Al segundo, José Tomás lo recogió con cadencia en la verónica, la pierna abierta, la cintura a ritmo y flojeó de manos antes del hielo de chicuelinas y de la larga que durmió camino del hombro. Sin probaturas, muy fácil, le dio la primera serie diestra en el tercio, se hizo silencio y cuando en la segunda remataba en la cadera, hubo que callar la música. Le costaba al toro salir y remataba enganchando, lo que solucionó Tomás con más distancia para aprovechar el viaje, y surgieron naturales como hoces. Aún volvió a la derecha forzando pases superfluos y dando manoletinas, al son del metal del aviso, los flases y la transparencia de la tarde. Habían chillado dos golondrinas antes de que lo hiciera el público cuando pinchó. Al cinqueño que salió quinto le meció la tela a pies juntos, cada vez más cerca, hasta rematar en chicuelina. Faroles en el quite, revolera, y la plaza en pie. Que volvió a ponerse tras las arrebatadas gaoneras del quite de Serafín Marín. La pasión se repitió en el brindis y se desató en los estatuarios. Ya no se cerró. Los naturales largos, la trincherilla, el valor sereno en la penumbra eléctrica del crepúsculo alternaba silencios y explosiones de oles. No se cruzaba Tomás y fue muy abucheado uno que lo sugirió porque en el perfil brillante en el que toreaba se escondían las ilusiones maltrechas de parte de la afición. Cuando pinchó la pasión ya estaba libre y dio la vuelta entre gritos de "¡Torero!".

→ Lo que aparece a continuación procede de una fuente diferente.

(** C5, the classifier as the code has it: a container is infrastructure
    when a keyword of the vocabulary occurs in its case-folded name or in its
    case-folded image, so that the two fields can be exchanged;
    [("myapp", "postgres:15")] is infrastructure and
    [("webapp", "myorg/webapp:latest")] is not, and neither is
    [("mypg", "alpine")], since no keyword occurs in "mypg" or in "alpine". *)
Theorem is_database_container_symmetric :
  (forall name image,
      is_database_container name image = is_database_container image name)
  /\ (forall name image,
        is_database_container name image = true <->
        exists keyword,
          In keyword database_keywords
          /\ (contains keyword (lower name) = true
              \/ contains keyword (lower image) = true))
  /\ is_database_container "mypg" "alpine" = false
  /\ is_database_container "alpine" "mypg" = false
  /\ is_database_container "myapp" "postgres:15" = true
  /\ is_database_container "postgres:15" "myapp" = true
  /\ is_database_container "webapp" "myorg/webapp:latest" = false.
Proof.
  split; [|split; [|repeat split; reflexivity]].
  - intros name image. apply any_keyword_sym.
  - intros name image. apply any_keyword_spec.
Qed.

(** C5 as the specification has it fails on its first instance. *)
Lemma is_database_container_mypg_alpine :
  is_database_container "mypg" "alpine" = false
  /\ forallb (fun keyword => negb (contains keyword "mypg")
                             && negb (contains keyword "alpine"))
             database_keywords = true.
Proof. split; reflexivity. Qed.

(** ** Digit runs *)

Lemma digits_prefix_spec (s : string) :
  exists post,
    s = digits_prefix s ++ post
    /\ all_chars is_digit (digits_prefix s) = true
    /\ starts_with_digit post = false.
Proof.
  induction s as [|c r (post & Hs & Hd & Hp)]; simpl.
  - now exists "".
  - destruct (is_digit c) eqn:Hc.
    + exists post. simpl. rewrite Hc, Hd. now rewrite <- Hs.
    + exists (String c r). simpl. now rewrite Hc.
Qed.

Lemma digits_prefix_run (run post : string) :
  all_chars is_digit run = true -> starts_with_digit post = false ->
  digits_prefix (run ++ post) = run.
Proof.
  intros Hrun Hpost; induction run as [|c r IH]; simpl in *.
  - destruct post as [|d post]; [easy|]. simpl in *. now rewrite Hpost.
  - apply andb_true_iff in Hrun as [Hc Hr]. now rewrite Hc, IH.
Qed.

Lemma starts_with_digit_prefix (s : string) :
  starts_with_digit s = true -> digit_string (digits_prefix s) = true.
Proof.
  intros Hst. unfold digit_string.
  destruct (digits_prefix_spec s) as (post & _ & Hd & _). rewrite Hd.
  destruct s as [|c r]; simpl in *; [discriminate|]. now rewrite Hst.
Qed.

Lemma digit_string_starts (run post : string) :
  digit_string run = true -> starts_with_digit (run ++ post) = true.
Proof.
  unfold digit_string, truthy. destruct run as [|c r]; simpl; [discriminate|].
  now rewrite andb_true_iff.
Qed.

Lemma search_digits_first_run (s run : string) :
  search_digits s = Some run <-> first_run s run.
Proof.
  split.
  - induction s as [|c r IH]; simpl; [discriminate|].
    destruct (is_digit c) eqn:Hc.
    + intros [= <-].
      destruct (digits_prefix_spec (String c r)) as (post & Hs & Hd & Hp).
      exists "", post. simpl in *. rewrite Hc in *.
      repeat split; easy.
    + intros H. destruct (IH H) as (pre & post & -> & Hpre & Hrun & Hpost).
      exists (String c pre), post. simpl. unfold not_digit at 1.
      now rewrite Hc.
  - intros (pre & post & -> & Hpre & Hrun & Hpost).
    induction pre as [|c pre IH]; simpl in *.
    + pose proof (digit_string_starts run post Hrun) as Hst.
      unfold digit_string in Hrun. apply andb_true_iff in Hrun as [_ Hd].
      pose proof (digits_prefix_run run post Hd Hpost) as Hdp.
      destruct (run ++ post) as [|c r]; [discriminate|].
      cbn [search_digits]. cbn [starts_with_digit] in Hst.
      now rewrite Hst, Hdp.
    + apply andb_true_iff in Hpre as [Hc Hpre].
      unfold not_digit in Hc. apply negb_true_iff in Hc. rewrite Hc.
      now apply IH.
Qed.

Serafín Marín quería hacer las cosas bien, despacio. Se vio en el capote, en las trincherillas y derechazos que activaron la música y que en la segunda serie templaban a un toro que quería colarse. Cuando se quedaba, Marín terminó los naturales y aún cambió de manos para dar el circular más portentoso de la tarde. En el bien armado cinqueño que salió sexto, fijo en el caballo, tras darle capote bajo y desgarbado, brindar a Rincón e iniciar fajado redondos entre atropellos y ansias, fue dominando su empeño y logró cuajar series dignas y aplaudidas que la luna miraba indiferente. Tras la consabida rueda de manoletinas y la estocada, la corrida terminó.